Coronavirus cancellations are rapidly becoming the norm across US higher education, with dozens of institutions and even entire states ending in-person classes, and some institutions moving to close their campuses altogether.

Universities that have moved their teaching online or are making plans to do so now include most of the Ivy League, with heavy concentrations of campuses in New York, Massachusetts, Washington and California – the four US states with the largest numbers of coronavirus cases.

State leaders in both Ohio and Iowa were taking steps to require the move at all their public institutions.

Harvard University was among a smaller number telling its students to vacate the campus, saying it would close on-site housing by the coming weekend.
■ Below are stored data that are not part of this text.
(* ===== verification/Prelude.v ===== *)
(** * Verification of the ledger of the Horizen node

    The program under [src/] is a full node of the Horizen blockchain: a Bitcoin
    and Zcash derived ledger of transactions with transparent outputs and
    shielded JoinSplits, extended with sidechains.  A transaction can create a
    sidechain, send coins to it (forward transfers), ask for coins back
    (mainchain backward transfer requests) and withdraw from a sidechain that has
    ceased (ceased sidechain withdrawals); a certificate, posted once per
    withdrawal epoch, pays coins of the sidechain to mainchain addresses
    (backward transfers).  This library models the part of the node that decides
    which blocks are valid, what they do to the ledger, how they are taken back,
    and which chain of blocks is the active one, with the data formats, scripts,
    hashes and arithmetic this rests on.

    ** How the parts interact

    A block arrives as bytes and is read ([TxSer]), checked without the ledger
    ([Checks], [Pow], [BlockData]) and entered in the tree of blocks
    ([BlockTree]).  The tree activates its best branch: [DisconnectBlock] takes
    back the blocks that leave the active chain and [ConnectBlock] adds those that
    enter it ([Connect]).  [ConnectBlock] checks inputs and their scripts
    ([Inputs], [Interpreter], [SigHash]) and whether sidechain operations apply
    ([ScApply]), then changes a cache over the coins view ([View]): unspent outputs
    ([BlockCoins]), sidechains and their scheduled events ([ScOps]), nullifiers and
    the tree of note commitments ([Merkle]).  What it needs to be taken back is
    written to the undo file ([Undo], [UndoFile]).  Caches are flushed towards the
    database.

    ** Files, from the bottom up

    Common ground:
    - [Prelude]: machine integers, the error type [res], the state monad [M] with
      its loops, and the weakest-precondition rules every other file uses.
    - [Amount] (amount.h, consensus/validation.h): amounts, fee rates, the
      validation state.  [Digits]: numbers as digits in a base.
    - [Serialize] (serialize.h): formats as a [Serializer] with the law [Lawful]:
      reading what was written gives the value and leaves the rest.

    Data and consensus rules:
    - [ScTypes] (sc/sidechaintypes.h): field elements, proofs, keys, custom
      fields, fixed parameters of a sidechain.  The cryptographic library is the
      class [ZendooLib].
    - [Primitives] (primitives/transaction.h, certificate.h): transactions and
      certificates, their values and context-free checks.
    - [Forks] (zen/forkmanager.cpp, zen/forks/): the rules that depend on the
      height, community funds and the block subsidy.
    - [Compress] (compressor.h): compact form of outputs.
    - [Sidechain] (sc/sidechain.h): the record [CSidechain], epochs and windows,
      the fee buffer, semantic checks of transactions and certificates.
    - [Coins], [CoinsSer] (coins.h): unspent outputs of a transaction and their
      disk format.  [Undo] (undo.h): undo records of a block.
    - [Merkle] (zcash/IncrementalMerkleTree.hpp): note commitment tree and its
      witnesses.

    The coins view:
    - [View] (coins.cpp, txdb.cpp): [CCoinsView] as a class, its two
      implementations [CCoinsViewDB] and [CCoinsViewCache V].
    - [ViewLaws]: what a view stands for ([denote : V -> AbsView]) and the laws
      [ViewLaws] a view promises to a cache above it; both implementations are
      instances.  [TopLaws], [ViewOps]: total ([awp]) and partial ([awlp])
      correctness rules for code that runs on a cache, stated on what the cache
      stands for.
    - [SampleLedger]: a small database on which the witnesses evaluate.

    Sidechains and coins in the ledger:
    - [ScOps] (coins.cpp): updates of the ledger by transactions, certificates and
      scheduled events, and their reversal.  [ScApply] (coins.cpp): the checks that
      precede them.  [ScRound], [ScCert], [BwtOps], [ScEvents]: transactions,
      certificates, backward transfers and events each undone exactly.
      [ScInv]: the invariant of sidechains and schedule that makes this so.
    - [BlockCoins] (main.cpp, coins.cpp): inputs spent and restored, outputs added
      and removed.  [UndoNorm]: undo data as it is read back from disk undoes the
      same.

    Scripts, hashes and blocks:
    - [Script], [Interpreter], [Standard] (script/): instructions and numbers,
      [EvalScript] and [VerifyScript], templates and destinations.  [SigHash]
      (script/interpreter.cpp): what a signature covers.
    - [Crypto] (crypto/, hash.cpp): SHA-256, SHA-512, SHA-1, RIPEMD-160, HMAC,
      MurmurHash3.  [Base58] (base58.cpp): addresses and keys as strings.
    - [Chain], [BlockIndex] (chain.h, chain.cpp): entries of the block index, the
      active chain, ancestors, locators, the format on disk.
    - [BlockData], [TxSer] (primitives/): headers, Merkle trees, and the wire format
      of transactions, certificates and blocks.
    - [Arith256] (arith_uint256.cpp), [Pow] (pow.cpp): 256-bit integers, difficulty
      and work.

    Validation and reorganisation:
    - [Checks] (main.cpp): [CheckTransaction], [CheckCertificate], [CheckBlock] and
      the contextual checks.  [Inputs] (main.cpp): [CheckTxInputs] and the checks of
      input scripts, on the view paired with the validation state.
    - [Connect] (main.cpp, sc/proofverifier.cpp): [ConnectBlock], [DisconnectBlock]
      and the undo files, on the record [Conn].
    - [LedgerSteps]: relations that say what a block does to the ledger;
      [ConnectLaws]: [ConnectBlock] implements them; [DisconnectLaws]:
      [DisconnectBlock] inverts them; [UndoFile]: what is written is read back;
      [Reorg]: the two put together.
    - [BlockTree] (main.cpp, zen/delay.cpp): the tree of blocks and the activation of
      the best chain; [BestChain]: its laws.  There the connection and disconnection
      of one block are parameters.

    ** What the theorems show

    - Reorganisation: a block that was connected is disconnected without an
      inconsistency and leaves the view as it was, for ledgers that satisfy an
      invariant ([Reorg.block_undone]), and connecting a block keeps the invariant
      ([Reorg.ledger_kept]); the sidechain part alone, with the hypotheses it needs
      ([ScRound]); the activation of the best chain ends, at the greatest block whose
      chain is valid, when every block has a fixed verdict
      ([BestChain.best_chain_activated]).
    - Views: flushing through two caches leaves on disk what the top one stood for
      ([ViewLaws.flush_to_disk]); [UpdateCoins] does to the outputs what it should.
    - Validity: what [CheckBlock] and [CheckTxInputs] accept ([Checks], [Inputs]) and
      that a header fixes the contents of its block, the rules of the coinbase, the
      order of certificates, the amounts of a transaction and every running total.
    - Scripts: evaluation always returns and respects the limits of size; for a
      script made for a key or for another script the verdict on every input script
      is stated; what a signature commits to under each hash type.
    - Formats: every format is read back as it was written (coins, undo data, undo
      files, blocks, index entries, addresses, scripts, numbers).
    - Arithmetic: 256-bit words, difficulty, work, subsidy and money bounds, epochs
      and windows, as numbers.
    - The Merkle trees agree with their definitions, and witnesses prove membership.

    Findings in the code are named in theorems that exhibit them, such as
    [ScRound.zero_fee_requests_stuck].

    ** Conventions

    A C++ function that changes an object is a function from the object to
    [res] of its result and the new object; a failed [assert] is
    [Err AssertFailed] and a thrown exception [Err (Exception what)], so that
    "returns" in a theorem always excludes both.  Loops over containers are
    recursion over lists, [std::set] and [std::map] are iterated in key order.
    Hash functions are computed.  Where an injective hash is needed, the hypothesis
    speaks only of the values at hand.

    Recursion that is not structural carries fuel.  The fuel given at a call bounds
    the iterations of the loop in the source, and the theorems are about the calls
    with that fuel:
    - the bytes that are left: [process_chunks], [ops_loop], [match_template],
      [match_pubkeys];
    - the number of elements: [nullify_loop], [spend_bwts], [merkle_level],
      [merkle_levels], [merkle_branch], [link_queue], [prune_loop],
      [find_most_work];
    - the depth of the tree: [propagate];
    - the bits or digits of a number: [div_loop], [strip_zeros], [shift_count],
      [varint_tmp], [varint_size], [abs_bytes];
    - the height of an entry or the length of the chain: [walk], [set_tip_loop],
      [fork_loop], [locator_loop], [test_chain], [remove_chain], [disconnect_to],
      [disconnect_from], [to_connect], [clear_ancestors], [connect_rounds].
    [ActivateBestChain] repeats until its goal is reached: its theorem gives a
    number of rounds that is enough from any state, since a round that does not
    finish marks a block as failed.

    ** Parameters

    secp256k1 ([Secp256k1], with the laws of point compression), signature
    verification, the zendoo library ([ZendooLib], the batch of proofs, the
    commitment to sidechain transactions), shielded proofs, Equihash, the hash of
    the note commitment tree, the generation of sidechain identifiers, and whether
    the disk has space or opens a file.

    ** Not modelled

    Signing and key stores, the memory pool and its policy, mining, the wallet, the
    network, RPC, start-up, notifications and logging: they are I/O, or depend on
    policy and do not decide what the ledger holds.  zk-SNARK proving, note
    encryption, the Equihash solver and the zendoo commitment tree are foreign
    code.  Of [ConnectBlock] and [DisconnectBlock] the optional indexes for block
    explorers and the list of certificate states for the wallet are left out; of the
    block tree the memory pool, the flushing to disk, the signals to the wallet and
    the warnings about forks; of the block files the blocks themselves, and
    pruning.  Threads and locks are not modelled: each function is one step. *)

From stdpp Require Import base numbers list gmap sets strings sorting option fin_maps.
From Stdlib Require Import ZArith Lia.

Declare Scope zen_scope.
Delimit Scope zen_scope with zen.
Open Scope Z_scope.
Students should “meet academic requirements remotely until further notice”, Harvard’s president, Lawrence Bacow, said in a letter to the campus community.

As elsewhere in the US, the situation was being met with a mix of protest and resigned acceptance. The Harvard Crimson student newspaper quoted some undergraduates as being concerned for first-generation and low-income students who may have few options for food and housing. But another undergraduate urged concern for medically vulnerable people at risk of dying if the spread of Covid-19 is not slowed.

Harvard officials have promised some assistance for needy students, while advocates have questioned if it will be enough.

Such concerns are becoming common across the US, especially in cases of foreign students who may lack local housing options and the technological options to resume their studies online.

At Grinnell College in Iowa – where a fifth of the students are international – the president, Raynard Kington, told all students to “go home for spring break and finish the semester there”.

“While we acknowledge these decisions are disruptive to the remainder of the spring term,” wrote Dr Kington, a former acting director of the National Institutes of Health, “we believe they are essential to the well-being of Grinnellians and the broader community.”

Grinnell’s announcement does include a provision for students to petition individually for permission to remain on campus.

Foreign students are generally required under US law to attend classes in person to avoid violating the terms of their visas. The main US higher education lobby group, the American Council on Education, has backed a call by Northeastern University for the government to temporarily waive that rule to help students deal with coronavirus-related closures.

The US Education Department said it needed congressional approval for such a waiver, but did not indicate if the administration had asked lawmakers to take that step.